The coauthors noted that in June 1999, the Association of British Neurologists (ABN) first published guidelines for the use of the licensed MS disease-modifying treatments (at that time, interferon and glatiramer acetate). The guidelines were revised in 2001 and have been periodically updated since then.
They say that in 2002, following the negative assessment of these treatments by the National Institute for Health and Care Excellence (NICE), the MS risk-sharing scheme started, in which patients eligible according to the 2001 ABN guidelines were provided with treatment funded through the NHS and monitored annually for up to 10 years.
This 2015 revised guideline replaces former versions, includes all newly approved or licensed treatments for MS, and represents a consensus concerning their use. The coauthors noted that these guidelines will require future revision as new treatments receive approval (eg: daclizumab and ocrelizumab), and suggest they be reviewed after an interval of no longer than 12 months.

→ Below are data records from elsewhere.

(** [name] is [None] for NULL; [self] is the current process, if any. *)
Definition ipc_register (self : option nat) (name : option (list Z)) (s : Mondo) : Z * Mondo :=
  match name with
  | None => (- EINVAL, s)
  | Some name =>
      if car name 0 =? 0 then (- EINVAL, s) else
      let l := nome_len IPC_NAME_LEN 0 name in
      if negb (car name l =? 0) then (- EINVAL, s) else
      match primo (fun i => voce_viva s (voce s i) && nome_uguale (nome (voce s i)) name) IPC_NOMI_MAX 0 with
      | Some _ => (- EEXIST, s)
      | None =>
          let permesso :=
            match self with
            | Some p => let u := uid (sch (PROC_POSTO s p)) in
                        if negb (u =? 0) then prefisso_ok 0 (atteso u) name else true
            | None => true
            end in
          if negb permesso then (- EPERM, s) else
          match primo (fun i => negb (voce_viva s (voce s i))) IPC_NOMI_MAX 0 with
          | None => (- ENOSPC, s)
          | Some i =>
              let v := mkNome (match self with Some p => pid_of s p | None => 0 end)
                         (scrivi_nome IPC_NAME_LEN 0 name (nome (voce s i))) in
              (0, con_nomi (<[i := v]> (g_nomi s)) s)
          end
      end
  end.

(** The conversion of a [uint32_t] to [int32_t]. *)
Definition s32 (x : Z) : Z := if x <? 2147483648 then x else x - W32.

Definition ipc_lookup (name : option (list Z)) (s : Mondo) : Z :=
  match name with
  | None => - EINVAL
  | Some name =>
      if car name 0 =? 0 then - EINVAL else
      match primo (fun i => voce_viva s (voce s i) && nome_uguale (nome (voce s i)) name) IPC_NOMI_MAX 0 with
      | Some i => s32 (npid (voce s i))
      | None => - ENOENT
      end
  end.

Definition svuota (c : Casella) : Casella := mkCas (ipc_mailbox c) 0 0 0.

Definition ipc_cleanup_process (p : Z) (s : Mondo) : run Mondo :=
  let chi s := primo (fun i => pid_of s i =? p) (g_proc_posti s) 0 in
  s1 ← match chi s with
       | Some i => ipc_processo_finito i s
       | None => Ok s
       end;
  let s2 := match chi s1 with
            | Some i => upd i (su_cas svuota) s1
            | None => s1
            end in
  Ok (con_nomi (map (fun v => if npid v =? p then mkNome 0 (nome v) else v) (g_nomi s2)) s2).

Against a backdrop of overall U.K. treatment rates which are currently lower than international comparators, the MS Trust notes that holistic management of MS symptoms in a multidisciplinary team, and annual reviews for everyone with a diagnosis of MS, are recommended in NICE and Quality Improvement Scotland guidelines. However, they say their research has identified a shortfall of MS nurses and they are aware that there are too few neurologists who specialize in MS, and that the challenge for MS services is how to best use available resources to support the drive for earlier and more intensive levels of treatment for RRMS while still ensuring that everyone with a diagnosis of MS can receive appropriate, timely, high quality care.
To that end, the MS Forward View project will bring together clinicians, specialized and local commissioners, professional bodies, experts in workforce planning, multidisciplinary educators, people with MS and the patient organizations, and will produce an action plan to improve and measure access to care, and to help define future education programs for MS care.
During this one year project, the MS Trust will:
• Map neurologists and MS specialist nurses in the U.K.;
• Define the different types of MS services currently provided and their core elements;
• Identify how services currently use the skills within their team to prescribe and monitor DMDs and to deliver the other key service elements;
• Define the skills and competences needed to prescribe and monitor DMD treatment; appraise options for service configurations that could enable greater access to care, using current resources differently or creating new roles or service models that could be tested;
• Define metrics for monitoring access to care, service quality and equity across the whole trajectory of MS;
• Produce an MS Forward View report which sets out a multi-stakeholder action plan to improve access to MS care.